======== Dataset ========

Lemma new_store_ok genesis params hs : header_ok genesis -> with_backend genesis params (Some new_db) = Ok hs -> store_ok (block_hash genesis) hs /\ persisted hs.
Proof.
  intros Hg. unfold with_backend, try_load_from_backend. cbn [load_invalid_tips load_all redb_backend]. unfold redb_load_invalid_tips, redb_load_all. cbn [db_invalid db_headers]. rewrite (no_entries (T := TT)), (no_entries (T := HT)).
  cbn [fmap list_fmap mbind res_bind]. change (zlen (@nil (list byte * list byte)) >? MAX_LOADABLE_HEADERS) with false. cbn [fold_res mbind res_bind]. change (zlen (@nil header_row) =? 0) with true. cbn beta iota.
  intros (w & Ew & H)%res_bind_Ok. cbn in H. split; [by eapply make_fresh_ok|]. apply res_bind_Ok in H as (w' & Ew' & [= <-]). rewrite Ew in Ew'. injection Ew' as <-. eexists. split; [reflexivity|]. cbn [by_hash invalid_tips].
  apply (db_put new_db ∅ ∅ (block_hash genesis, genesis, 0, w)); [|split; [done|by eapply work_range]].
  split; cbn [db_headers db_invalid]; [intros h; by rewrite get_empty, lookup_empty|intros h; rewrite get_empty; split; [by intros []|set_solver]|apply map_Forall_empty].
Qed.

Lemma run_restart genesis params hs0 hs b : header_ok genesis -> with_backend genesis params (Some new_db) = Ok hs0 -> rtc saved_step hs0 hs -> backend hs = Some b ->
  tree_ok (block_hash genesis) (by_hash hs) /\ db_holds b (by_hash hs) (invalid_tips hs).
Proof.
  intros Hg H0 Hr Hb. assert (store_ok (block_hash genesis) hs /\ persisted hs) as [Hok (b' & Hb' & Hd)].
  { eapply (rtc_ind_r (fun hs => store_ok (block_hash genesis) hs /\ persisted hs) hs0); [by eapply new_store_ok| |exact Hr]. intros x y _ Hxy. by apply saved_step_ok. }
  split; [apply (so_tree _ _ Hok)|]. by rewrite Hb in Hb'; injection Hb' as <-.
Qed.

(** when every header without successors is marked invalid the active chain is lost:
    only such headers are candidates for the tip *)
Lemma restart_forgets genesis params hs0 hs b : header_ok genesis -> with_backend genesis params (Some new_db) = Ok hs0 -> rtc saved_step hs0 hs -> backend hs = Some b -> zlen (t_entries (db_headers b)) <= MAX_LOADABLE_HEADERS ->
  (forall t, leaf (by_hash hs) t -> t ∈ invalid_tips hs) ->
  exists hs', with_backend genesis params (Some b) = Ok hs' /\ by_hash hs' = by_hash hs /\ invalid_tips hs' = invalid_tips hs /\ backend hs' = Some b /\ active_chain hs' = [block_hash genesis] /\ best_known_tip hs' = (block_hash genesis, 0).
Proof.
  intros Hg H0 Hr Hb Hz Hl. destruct (run_restart genesis params hs0 hs b Hg H0 Hr Hb) as [Hok Hd]. destruct (with_backend_holds genesis params b _ _ Hok Hd Hz) as (hs' & best & E & Et & Ei & Eb & -> & Ebest & Etips & Eset & Hc).
  assert (chosen (by_hash hs) (invalid_tips hs) = []) as Ec. { destruct (chosen _ _) as [|[t w] l] eqn:Ec; [done|]. assert ((t, w) ∈ chosen (by_hash hs) (invalid_tips hs)) as (Ht & Hi & _)%elem_of_chosen by (rewrite Ec; by left). by destruct (Hi (Hl t Ht)). }
  rewrite Ec in Ebest, Hc. cbn in Ebest, Hc. exists hs'. do 4 (split; [done|]). split; [|done]. destruct Hc as [Hlast Hat]. rewrite last_lookup in Hlast. destruct (Hat _ _ Hlast) as [_ (s & Hs & Hh)].
  destruct (tk_genesis _ _ Hok) as (sg & Hsg & Hg0). rewrite Hs in Hsg. injection Hsg as <-. destruct (active_chain hs') as [|x [|y l]]; [done|by injection Hlast as ->|]. cbn in Hh. lia.
Qed.

(** what opening the database again chooses for the active chain: a header without successors
    and with the most work among those that are not marked invalid, or, if all of them
    are, the genesis alone *)
Definition reopened genesis (hs hs' : HeaderStore db) : Prop :=
  store_ok (block_hash genesis) hs' /\ leaf (by_hash hs) (best_known_tip hs').1 /\ (best_known_tip hs').1 ∉ invalid_tips hs /\ last (active_chain hs') = Some (best_known_tip hs').1 /\
    (forall t s, leaf (by_hash hs) t -> t ∉ invalid_tips hs -> by_hash hs !! t = Some s -> s_chainwork s <= (best_known_tip hs').2) \/
  (forall t, leaf (by_hash hs) t -> t ∈ invalid_tips hs) /\ active_chain hs' = [block_hash genesis] /\ best_known_tip hs' = (block_hash genesis, 0).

========

The answer should be a single number: how many lines of the entries hold "assert".

**Result of this task**
2